I don't know that an IR filter would do the trick, but I'm looking for advice from you who have much more experience with this type of photography than I obviously do.

My thanks in advance for you help!

Sincerely,

John


----------



## Garbz (Nov 26, 2008)

IR filter is not the issue here. An anti-IR filter is. All digital cameras have one as camera sensors are inherently very sensitive to IR light. It is thus common for digital IR photography to require long exposures (large amounts of light, far brighter than what a flash can output), without having the camera itself modified.

With regard to the flash, flashes themselves put out a lot of IR light too. I know definitely in the film days it was possible to put an IR pass filter on a flash to block visible light and take an incognito photo using IR sensitive film without anyone seeing the flash. I can only assume that if you have a camera modified for IR photography the effect would be the same.

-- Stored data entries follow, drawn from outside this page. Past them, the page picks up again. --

(** One step of a completed run [H : prog w = (Ok v, w')]. *)
Ltac step H :=
  lazymatch type of H with
  | bind (bind _ _) _ _ = _ => apply bind_assoc in H
  | bind (ret _) _ _ = _ => apply bind_ret in H
  | bind (raise _) _ _ = _ => destruct (bind_raise _ _ _ _ _ H)
  | bind (print _) _ _ = _ => apply bind_print in H
  | bind (logging_info _) _ _ = _ => apply bind_logging_info in H
  | bind (modify _) _ _ = _ => apply bind_modify in H
  | bind (gets _) _ _ = _ => apply bind_gets in H
  | bind (gui _ _) _ _ = _ => unfold gui in H; apply bind_modify in H
  | bind (fuseTwoImages _ _) _ _ = _ =>
      unfold fuseTwoImages in H; apply bind_modify in H
  | bind setUp _ _ = _ => unfold setUp in H
  | bind time_time _ _ = _ => unfold time_time in H
  | bind (downloadFromURL _ _ _ _) _ _ = _ => unfold downloadFromURL in H
  | bind (load _ _) _ _ = _ =>
      let Hc := fresh "Hc" in
      let Hfr := fresh "Hfr" in
      apply bind_load in H as [[Hc H] | (?c & ?id & Hc & Hfr & H)];
      world_simpl Hc; [| world_simpl Hfr; rewrite ?dom_insert_L in Hfr]
  | bind (the_node _) _ _ = _ =>
      let Hn := fresh "Hn" in
      apply bind_the_node in H as (?n & Hn & H); node_read Hn
  | bind (GetName _) _ _ = _ =>
      let Hn := fresh "Hn" in
      apply bind_GetName in H as (?n & Hn & H); node_read Hn
  | bind (GetStorageFileName _) _ _ = _ =>
      let Hn := fresh "Hn" in
      apply bind_GetStorageFileName in H as (?n & ?p & Hn & ?Hst & H);
      node_read Hn
  | bind (GetDimensions _) _ _ = _ =>
      let Hn := fresh "Hn" in
      apply bind_GetDimensions in H as (?n & ?g & Hn & ?Hg & H);
      node_read Hn
  | bind (GetOrigin _) _ _ = _ =>
      let Hn := fresh "Hn" in
      apply bind_GetOrigin in H as (?n & ?g & Hn & ?Hg & H);
      node_read Hn
  | bind (SetName _ _) _ _ = _ =>
      let Hi := fresh "Hi" in
      let Hn := fresh "Hn" in
      apply bind_SetName in H as (?i & ?n & Hi & Hn & H);
      some_id Hi; node_read Hn
  | bind (saveNode _ _) _ _ = _ =>
      let Hn := fresh "Hn" in
      apply bind_saveNode in H as (?n & Hn & H); node_read Hn
  | bind (copyfile _ _) _ _ = _ =>
      let Hc := fresh "Hc" in
      let Hne := fresh "Hne" in
      apply bind_copyfile in H as (?c & Hc & Hne & H);
      world_simpl Hc; world_simpl Hne;
      try (exfalso; apply Hne; reflexivity)
  | bind (rename _ _) _ _ = _ =>
      let Hc := fresh "Hc" in
      apply bind_rename in H as (?c & Hc & H); world_simpl Hc
  | bind (read_lines _) _ _ = _ =>
      let Hc := fresh "Hc" in
      apply bind_read_lines in H as (?c & Hc & H); world_simpl Hc
  | bind (open_w _) _ _ = _ => apply bind_open_w in H
  | bind (file_close _) _ _ = _ => apply bind_file_close in H
  | bind (loadVolume _) _ _ = _ =>
      let Hc := fresh "Hc" in
      let Hfr := fresh "Hfr" in
      apply bind_loadVolume in H as [[Hc H] | (?c & ?id & Hc & Hfr & H)];
      world_simpl Hc; [| world_simpl Hfr; rewrite ?dom_insert_L in Hfr]
  | bind (loadTransform _) _ _ = _ =>
      let Hc := fresh "Hc" in
      let Hfr := fresh "Hfr" in
      apply bind_loadTransform in H as [[Hc H] | (?c & ?id & Hc & Hfr & H)];
      world_simpl Hc; [| world_simpl Hfr; rewrite ?dom_insert_L in Hfr]
  | bind (RemoveNode _) _ _ = _ => apply bind_RemoveNode in H
  | bind (index _ _) _ _ = _ => apply bind_index in H as (?x & ?Hx & H)
  | bind (removeOtputsFolderContents _) _ _ = _ =>
      apply bind_removeOtputsFolderContents in H
  | bind (removeTmpsFiles _) _ _ = _ => apply bind_removeTmpsFiles in H
  | bind (ptRAS2IJK_of _ _) _ _ = _ =>
      let Hn := fresh "Hn" in
      let Hv := fresh "Hn" in
      apply bind_ptRAS2IJK_of in H as (?n & ?n & Hn & Hv & H);
      node_read Hn; node_read Hv
  | bind (runCropping _ _ _ _ _ _) _ _ = _ =>
      let Hn := fresh "Hn" in
      apply bind_runCropping in H as (?n & Hn & H); node_read Hn
  | bind (if ?c then print ?x else print ?y) _ _ = _ =>
      apply bind_if_print in H
  | ret _ _ = _ => injection H as <- <-
  | (if ?c then _ else _) _ = _ => destruct c eqn:?
  | bind (run_binary _ _) _ _ = _ => apply bind_run_binary in H
  | bind (runElastix _ _ _ _ _ _ _ _) _ _ = _ =>
      unfold runElastix in H; apply bind_run_binary in H
  | bind (runElxInvertTransform _ _ _ _ _ _) _ _ = _ =>
      unfold runElxInvertTransform in H; apply bind_run_binary in H
  | bind (runTransformix _ _ _ _ _ _ _) _ _ = _ =>
      unfold runTransformix in H; apply bind_run_binary in H
  | bind (stored_path _ _) _ _ = _ =>
      let Hn := fresh "Hn" in
      apply bind_stored_path in H as (?n & Hn & [(?p & ?Hst & H) | [?Hst H]]);
      node_read Hn
  | bind (match ?x with _ => _ end) _ _ = _ => destruct x eqn:?
  end; try (tidy H; merge_lookups).

Section Runs.
Context {F : Type} `{!PyFloat F} {PyObj : Type}.
Context `{!Host (F:=F)} `{!VisSimCommon (F:=F) (PyObj:=PyObj)}.
Context (exit_code : Event (F:=F) (PyObj:=PyObj) → gmap string string → Z).

Local Abbreviation World := (World (F:=F) (PyObj:=PyObj)).
Local Abbreviation Node := (Node (F:=F)).
Local Abbreviation RunVars := (RunVars (PyObj:=PyObj)).
Local Abbreviation VtVars := (VtVars (PyObj:=PyObj)).
Implicit Types (w : World) (n : Node) (fs : gmap string string).
Implicit Types (vt : VtVars) (rv : RunVars).


(** ** The transform file (lines 354-379) *)

Lemma rewrite_line_cases (fixedSize : Z * Z * Z) (fixedOrg : F * F * F) l :
  rewrite_line fixedSize fixedOrg l =
    if str_in "(Size " l then size_line fixedSize
    else if str_in "(Origin " l then origin_line fixedOrg
    else l.
Proof.
  unfold rewrite_line. destruct (str_in "(Size " l); [|reflexivity].
  by rewrite size_line_not_origin.
Qed.


(** ** initRun *)

Lemma initRun_ok f m ff mf co cp w rv w1 :
  initRun f m ff mf co cp w = (Ok rv, w1) →
  ∃ nf nm pf pm cf cm,
    let vt := customise co cp setGlobalVariables in
    let rv0 := initRun_vars vt (nName nf) (nName nm) pf pm in
    nodes w !! f = Some nf ∧ nodes w !! m = Some nm ∧
    nStorage nf = Some pf ∧ nStorage nm = Some pm ∧
    cleared (files w) !! pf = Some cf ∧
    <[fixedRegTmpPath rv0 := cf]> (cleared (files w)) !! pm = Some cm ∧
    pf ≠ fixedRegTmpPath rv0 ∧ pm ≠ movingRegTmpPath rv0 ∧
    rv = rv0 ∧
    w1 = initRun_world vt (nName nf) (nName nm) pf pm cf cm w.
Proof.
  intros H. apply bind_ret_r in H. unfold initRun in H. tidy H.
  repeat step H.
  all: try (exfalso; simplify_map_eq; fail).
  exists n, n0, p, p0, c, c0. by repeat split.
Qed.

End Runs.

Ltac step_run H :=
  lazymatch type of H with
  | bind (initRun _ _ _ _ _ _) _ _ = _ =>
      let Hinit := fresh "Hinit" in
      apply bind_ok in H as (?rv & ?w & Hinit & H);
      apply initRun_ok in Hinit
        as (?nf & ?nm & ?pf & ?pm & ?cf & ?cm & ?Hnf & ?Hnm & ?Hpf & ?Hpm
            & ?Hcf & ?Hcm & ?Hnef & ?Hnem & -> & ->);
      world_simpl Hnf; world_simpl Hnm; world_simpl Hcf; world_simpl Hcm;
      tidy H; try note_dom Hnf; try note_dom Hnm
  | _ => step H
  end.

Section Runs2.
Context {F : Type} `{!PyFloat F} {PyObj : Type}.
Context `{!Host (F:=F)} `{!VisSimCommon (F:=F) (PyObj:=PyObj)}.
Context (exit_code : Event (F:=F) (PyObj:=PyObj) → gmap string string → Z).

Local Abbreviation World := (World (F:=F) (PyObj:=PyObj)).
Local Abbreviation Node := (Node (F:=F)).
Local Abbreviation RunVars := (RunVars (PyObj:=PyObj)).
Local Abbreviation VtVars := (VtVars (PyObj:=PyObj)).
Implicit Types (w : World) (n : Node) (fs : gmap string string).
Implicit Types (vt : VtVars) (rv : RunVars).

(** The lines of a file, put together, are the file. *)
Lemma rev_app_app s t u : String.rev_app s t +:+ u = String.rev_app s (t +:+ u).
Proof.
  revert t. induction s as [|a s IH]; intros t; [reflexivity|].
  cbn. by rewrite IH.
Qed.

Lemma readlines_go_concat cur s :
  str_concat (readlines_go cur s) = String.rev_app cur s.
Proof.
  revert cur. induction s as [|a s IH]; intros cur.
  - destruct cur as [|b cur]; [reflexivity|].
    cbn [readlines_go str_concat foldr]. unfold String.rev.
    by rewrite rev_app_app.
  - cbn [readlines_go]. destruct (decide (a = LF)) as [->|].
    + cbn [str_concat foldr]. fold (str_concat (readlines_go "" s)).
      rewrite IH. unfold String.rev. by rewrite rev_app_app.
    + by rewrite IH.
Qed.

Lemma readlines_concat content : str_concat (readlines content) = content.
Proof. apply readlines_go_concat. Qed.

(** The transform file handed on (lines 354-379): the registration
    output, line by line, with the [Size] lines and, among the others, the
    [Origin] lines replaced. *)
Lemma modifyTransform_ok vt f ftmp w cTR w' :
  modifyTransform exit_code vt f ftmp w = (Ok cTR, w') →
  ∃ regOut nf fixedSize fOrg d0 d4 d8,
    files w !! join (outputPath vt) "TransformParameters.0.txt" = Some regOut ∧
    nodes w !! f = Some nf ∧ nVolume nf = Some (fixedSize, fOrg) ∧
    getDirs nf !! 0%nat = Some d0 ∧ getDirs nf !! 4%nat = Some d4 ∧
    getDirs nf !! 8%nat = Some d8 ∧
    let pOld := join (outputPath vt) "TransformParameters.0.txt" in
    let pMod := join (outputPath vt) "TransformParametersMod.txt" in
    let pInv := join (outputPath vt) "TransformParametersModInv.txt" in
    let e := EvInvertTransform pMod pInv ftmp (noOutput vt) "339" in
    let fixedOrg := (fmul d0 fOrg.1.1, fmul d4 fOrg.1.2, fmul d8 fOrg.2) in
    cTR = exit_code e (<[pInv := regOut]> (<[pMod := regOut]> (files w))) ∧
    files w' = <[pInv := str_concat (map (rewrite_line fixedSize fixedOrg)
                                       (readlines regOut))]>
                 (binary_files e (<[pInv := regOut]> (<[pMod := regOut]> (files w)))) ∧
    nodes w' = nodes w ∧ scene w' = scene w ∧ stdout w' = stdout w ∧
    ticks w' = ticks w ∧
    calls w' = calls w ++ [EvCopyFile pOld pMod; EvCopyFile pOld pInv; e;
                           EvOpenWrite pInv; EvClose pInv].
Proof.
  intros H. unfold modifyTransform in H. tidy H.
  repeat step H.
  eapply bind_write_transform in H;
    [| cbn [files upd_files record]; apply lookup_insert_eq ].
  repeat step H.
  rewrite lookup_insert_ne in Hc0 by (intros E; by apply Hne).
  assert (c0 = c) as -> by congruence.
  assert (join (outputPath vt) "TransformParametersModInv.txt"
          ≠ join (outputPath vt) "TransformParametersMod.txt") as Hmi.
  { intros E. by apply join_inj in E. }
  rewrite lookup_insert_ne, lookup_insert_eq in Hc1 by exact Hmi.
  injection Hc1 as <-.
  destruct g as [fixedSize fOrg].
  exists c, n, fixedSize, fOrg, x, x0, x1.
  cbn [files nodes scene stdout calls ticks upd_files record fst snd].
  repeat split; try assumption; try reflexivity.
  - by rewrite insert_insert_eq.
  - by rewrite <- !app_assoc.
Qed.


(** ** The common tail (lines 386-418 and 443-471) *)

Lemma load_results_ok rv m cTI cTR w v w' :
  load_results rv m cTI cTR w = (Ok v, w') →
  ∃ nm t r u cdef cres ct cm,
    let out := outputPath (vtVars rv) in
    let reg := join out (nName nm +:+ "_Registered.nrrd") in
    let renamed :=
      <[reg := cres]> (delete (join out "result.nrrd")
        (<[resDefPath rv := cdef]> (delete (resOldDefPath rv) (files w)))) in
    nodes w !! m = Some nm ∧
    (t ∉ dom (nodes w)) ∧ (r ∉ dom (nodes w)) ∧ (u ∉ dom (nodes w)) ∧
    r ≠ t ∧ u ≠ t ∧ u ≠ r ∧
    files w !! resOldDefPath rv = Some cdef ∧
    renamed !! resDefPath rv = Some ct ∧
    renamed !! movingPath rv = Some cm ∧
    v = VNode r ∧
    files w' = tmp_files (vtVars rv) renamed ∧
    nodes w' =
      <[u := with_name (imgName (movingPath rv))
               (loaded_node ScalarVolumeNode (movingPath rv) cm)]>
        (<[r := with_name (nName nm +:+ "_Registered")
                  (loaded_node ScalarVolumeNode reg cres)]>
           (<[t := with_name (transNodeName rv)
                     (loaded_node TransformNode (resDefPath rv) ct)]>
              (nodes w))) ∧
    scene w' =
      filter (λ id, keeps_node (nodes w') id = true)
        (filter (λ i, i ≠ m) (scene w ++ [t; r]) ++ [u]) ∧
    calls w' =
      calls w ++ [EvRename (resOldDefPath rv) (resDefPath rv);
                  EvRename (join out "result.nrrd") reg;
                  EvLoadTransform (resDefPath rv); EvLoadVolume reg;
                  EvRemoveNode m; EvLoadVolume (movingPath rv); EvRemoveTmps] ∧
    stdout w' =
      stdout w ++
        [Printed [VStr "************  Load deformation field Transform  **********************"];
         Printed [VStr reg]; Printed [VBool true];
         Printed (if (cTI =? 0) && (cTR =? 0)
                  then [VStr "No error is reported during registeration ..."]
                  else [VStr "error happened during registration "]);
         Printed [VStr "================= Cochlea registration is complete  ====================="];
         Logged "Processing completed"] ∧
    ticks w' = ticks w.
Proof.
  intros H. unfold load_results in H. tidy H.
  repeat step H.
  cbn [nStorage loaded_node] in Hst. injection Hst as <-.
  rewrite lookup_insert_eq in Hc2. injection Hc2 as <-.
  exists n, id, id0, id1, c, c0, c1, c3.
  cbn [files nodes scene stdout calls ticks upd_files upd_nodes upd_scene
       emit record node_val fst snd].
  rewrite !insert_insert_eq, <- !app_assoc. cbn [app].
  repeat split; try assumption; try reflexivity; clear -Hfr Hfr0 Hfr1;
    set_solver.
Qed.


(** ** run and runAcir, as far as the common tail *)

(** Saving a node changes its storage and nothing else; the other nodes
    stay as they are. *)
Lemma lookup_insert_storage (nds : gmap nat Node) i path x j y :
  nds !! i = Some x →
  <[i := with_storage path x]> nds !! j = Some y →
  ∃ y0, nds !! j = Some y0 ∧ nName y = nName y0 ∧ nVolume y = nVolume y0 ∧
        (j ≠ i → y = y0).
Proof.
  intros Hi Hj. destruct (decide (i = j)) as [->|Hne].
  - rewrite lookup_insert_eq in Hj. injection Hj as <-.
    exists x. by repeat split.
  - rewrite lookup_insert_ne in Hj by done. exists y. by repeat split.
Qed.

What are you trying to achieve with this?


----------



## johnQuixote (Nov 26, 2008)

Thank you for the input, Garbz.

In order to document my tests I need to be able to take a sequential series of photos in the dark documenting the temperature, the time, and me sleeping.  I don't want 6 - 8 hours of video, but a time lapse sequence.

Therefore I am looking for IR photography for this sequence, as the IR light will not disturb me in my sleep.

It sounds like I need a camera to which I can attach an intervalometer for the time lapse requirement and whose IR filter is easily removable.

I'm asking for recommendations for such a camera.


----------



## Garbz (Nov 27, 2008)

ahhh well there are a few problems. Camera shutters are loud, camera flashes make an annoying buzzing sound, and an IR camera has only one purpose IR, so they are expensive.

Other than that most DSLR cameras fit the bill. The Sigma DSLRs are the only ones with a filter which is easily removable, but any camera can be converted and there should be some stores available which do this for a small fee. Also most cameras can have some aftermarket intervalometer. Nikon D200/D300s and upwards come with them built in, but even cheap Canon 350D have aftermarket battery grips available from ebay with a built in intervalometer. Failing all of this it should be trivial for any of your friends who do electrical engineering to whip one up.


----------



## ann (Nov 27, 2008)

what about a camera that is used for survailance work? Fuji makes one


----------



## Garbz (Nov 27, 2008)

Depends on image quality really. An IR CCTV camera may be well suited come to think of it.


----------



## johnQuixote (Dec 1, 2008)

I'm looking at the Sigma sd14 and it's feature of being able to easily remove the internal IR blocking filter.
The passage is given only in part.